U.S. officials judged that from such a distance, Britain’s impact on Southeast Asian affairs would be severely diminished. The FPDA did not bind Australia or New Zealand to defend Malaysia and Singapore either, requiring only that the allies consult each other on how to respond should the two ASEAN states face external threats. Worse still, the FPDA members agreed to conduct a joint military exercise without Britain in 1970 (codenamed “Bersatu Padu,” Malay for “Complete Unity”) to test their capabilities, a move likely to expose their strategic inadequacies without British armed forces.
Then came unexpected turns. In mid-1970 the Conservatives swept to power in the UK and, to reinforce Britain’s ties to Australia and New Zealand, injected the British military into Bersatu Padu. The exercise suddenly swelled to involve fifty warships, 200 aircraft and 25,000 military personnel, more than half of which were British forces, deployed in less than a day to Malaysia from some 8,000 miles away.
Britain’s largest peacetime airlift stunned Soviet officials. Furthermore, they had recently been frustrated by ASEAN leaders’ cool reception of the Soviet collective security proposal. Indonesia leaned resolutely toward America; the Philippines only established relations with the Soviet Union in 1976; Thailand continued to host U.S. troops and bases.
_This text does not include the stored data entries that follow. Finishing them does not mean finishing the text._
(** What [Send] reports: no error only after the record was enqueued and its
    delivery report carried none; every error is a send error, retryable unless the
    broker rejected the record itself; a full queue is reported only when the caller's
    time ran out. *)
Theorem send_reports (rounds : list round) (w : awaited) (res : option KafkaMessage.error) :
  Send rounds w = Some res ->
  (res = None -> enqueue rounds = Some None /\ (w = Report None \/ w = Event)) /\
  (forall e, res = Some e -> exists kind r code, as_send_error e = Some (TSendError kind r code) /\
     r = negb (String.eqb kind KindRejected)) /\
  (forall f, enqueue rounds = Some (Some (Client ErrQueueFull f)) ->
     exists r, r ∈ rounds /\ gave_up r = true).
Proof.
  assert (Hse : forall k c e, exists kind r code, as_send_error (NewSendError k c e) = Some (TSendError kind r code) /\
     r = negb (String.eqb kind KindRejected)).
  { intros k c e. unfold NewSendError, as_send_error. cbn. eauto. }
  intros H. unfold Send in H. split_and!.
  - intros ->. destruct (enqueue rounds) as [[e|]|]; [by destruct e| |done].
    split; [done|]. destruct w as [[e|]| |e]; [by destruct e|by left|by right|done].
  - intros e ->. destruct (enqueue rounds) as [[x|]|]; [| |done].
    + destruct x; injection H as <-; apply Hse.
    + destruct w as [[x|]| |x]; [destruct x| | |]; try done; cbn in H; injection H as <-; apply Hse.
  - intros f Hf. clear H. induction rounds as [|r rounds IH]; [done|]. cbn in Hf.
    destruct (queue_full (produced r)) eqn:Hq; cbn in Hf.
    + destruct (gave_up r) eqn:Hg; [exists r; set_solver|].
      destruct (IH Hf) as (r' & ? & ?). exists r'. set_solver.
    + injection Hf as Hf. rewrite Hf in Hq. done.
Qed.
End Codes.
End RdSend.

(** * Replacing and closing the producer *)

Module RdProducer.

(** [inside] are the calls that hold the read lock, each in the client it found;
    [replacing] the replacement goroutines started and not yet in the lock,
    [retiring] those that swapped their client and have yet to close it, [closer]
    the client [Close] has yet to close, [destroyed] the clients closed. *)
Record producer := {
  cl : nat;
  next_client : nat;
  closed : bool;
  inside : gmap nat nat;
  replacing : list nat;
  retiring : list nat;
  closer : option nat;
  destroyed : list nat
}.

Definition newProducer : producer :=
  {| cl := 0; next_client := 1; closed := false; inside := ∅; replacing := []; retiring := []; closer := None; destroyed := [] |}.

Inductive event :=
  | EEnter (t : nat)             (* produce or Ping takes the read lock *)
  | ELeave (t : nat)
  | EFatal (c : nat)             (* pumpEvents of a client sees a fatal error *)
  | EReplace (k : nat) (ok : bool)  (* replace in the write lock; ok: a new client was made *)
  | ERetire (k : nat)            (* replace closes the old client *)
  | EClose                       (* Close in the write lock *)
  | EDestroy.                    (* Close flushes and closes the client *)

Definition set_inside (m : gmap nat nat) (p : producer) : producer :=
  {| cl := cl p; next_client := next_client p; closed := closed p; inside := m; replacing := replacing p; retiring := retiring p;
     closer := closer p; destroyed := destroyed p |}.
Definition set_replacing (l : list nat) (p : producer) : producer :=
  {| cl := cl p; next_client := next_client p; closed := closed p; inside := inside p; replacing := l; retiring := retiring p;
     closer := closer p; destroyed := destroyed p |}.

(** The write lock: no reader is inside. *)
Definition locked (p : producer) : bool := bool_decide (inside p = ∅).

(** [produce] and [Ping]: the read lock and the check; a closed producer answers
    errProducerClosed. *)
Definition produce (t : nat) (p : producer) : producer :=
  if closed p then p else set_inside (<[t := cl p]> (inside p)) p.

Definition startReplace (failed : nat) (p : producer) : producer :=
  if closed p then p else set_replacing (replacing p ++ [failed]) p.

(** [replace] up to its unlock; [ok]: the new client could be made. *)
Definition replace (failed : nat) (ok : bool) (p : producer) : producer :=
  if closed p || negb (cl p =? failed)%nat then p
  else if negb ok then p
  else {| cl := next_client p; next_client := S (next_client p); closed := closed p; inside := inside p; replacing := replacing p;
          retiring := retiring p ++ [failed]; closer := closer p; destroyed := destroyed p |}.

(** [Close] up to its unlock. *)
Definition Close (p : producer) : producer :=
  if closed p then p
  else {| cl := cl p; next_client := next_client p; closed := true; inside := inside p; replacing := replacing p;
          retiring := retiring p; closer := Some (cl p); destroyed := destroyed p |}.

Definition step (ev : event) (p : producer) : option producer :=
  match ev with
  | EEnter t => match inside p !! t with Some _ => None | None => Some (produce t p) end
  | ELeave t => match inside p !! t with None => None | Some _ => Some (set_inside (delete t (inside p)) p) end
  | EFatal c =>
      if negb (locked p) || negb (c <? next_client p)%nat || bool_decide (c ∈ destroyed p) then None
      else Some (startReplace c p)
  | EReplace k ok =>
      failed ← replacing p !! k;
      if negb (locked p) then None else Some (replace failed ok (set_replacing (delete k (replacing p)) p))
  | ERetire k =>
      c ← retiring p !! k;
      Some {| cl := cl p; next_client := next_client p; closed := closed p; inside := inside p;
              replacing := replacing p; retiring := delete k (retiring p); closer := closer p; destroyed := destroyed p ++ [c] |}
  | EClose => if negb (locked p) then None else Some (Close p)
  | EDestroy =>
      c ← closer p;
      Some {| cl := cl p; next_client := next_client p; closed := closed p; inside := inside p;
              replacing := replacing p; retiring := retiring p; closer := None; destroyed := destroyed p ++ [c] |}
  end.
As such, the magnitude of Bersatu Padu persuaded the Kremlin that Malaysia and Singapore were also off limits. In frustration, Russian news organs issued repetitive and ineffectual denunciations of the FPDA during and after Bersatu Padu. Among other things, the Soviets called FPDA a “blood relative” of NATO, insisting it enabled British military power to remain in Southeast Asia to support “imperialist” America. For a year following the exercise, the USSR continued to lambaste the FPDA.
Such official statements, as they proliferated, read like the USSR was overcompensating, betraying a bitter acknowledgment of its limited capacity to compete against America and China for influence in the broader Southeast Asian region. And months before the FPDA officially came into force in November 1971, before America had even executed rapprochement with China, Moscow was determined to pursue détente with Washington. The surprising twists accompanying Brexit ’67 influenced the Soviets’ decision to accommodate to U.S. predominance in Asia.
We may be tempted to use Brexit ’67 to divine the future of contemporary UK-EU relations, forecast Russia’s maneuvers, and imagine the Trump administration’s range of reactions. The punditocracy will recruit suitable interpretations of the past—comforting or unsettling—to rhetorically assert control over the unpredictable present. But the study of the past reminds us that contingency rules the day. And though it seems trite to conclude that Brexit ’67 recommends we “expect the unexpected,” this banal phrase holds a deeper truth. Declining Britain nevertheless frustrated the Russians; U.S. failures in Vietnam presented no great advantage to the Soviets in Southeast Asia. Great powers can hold such sway over world affairs yet never truly control their fates.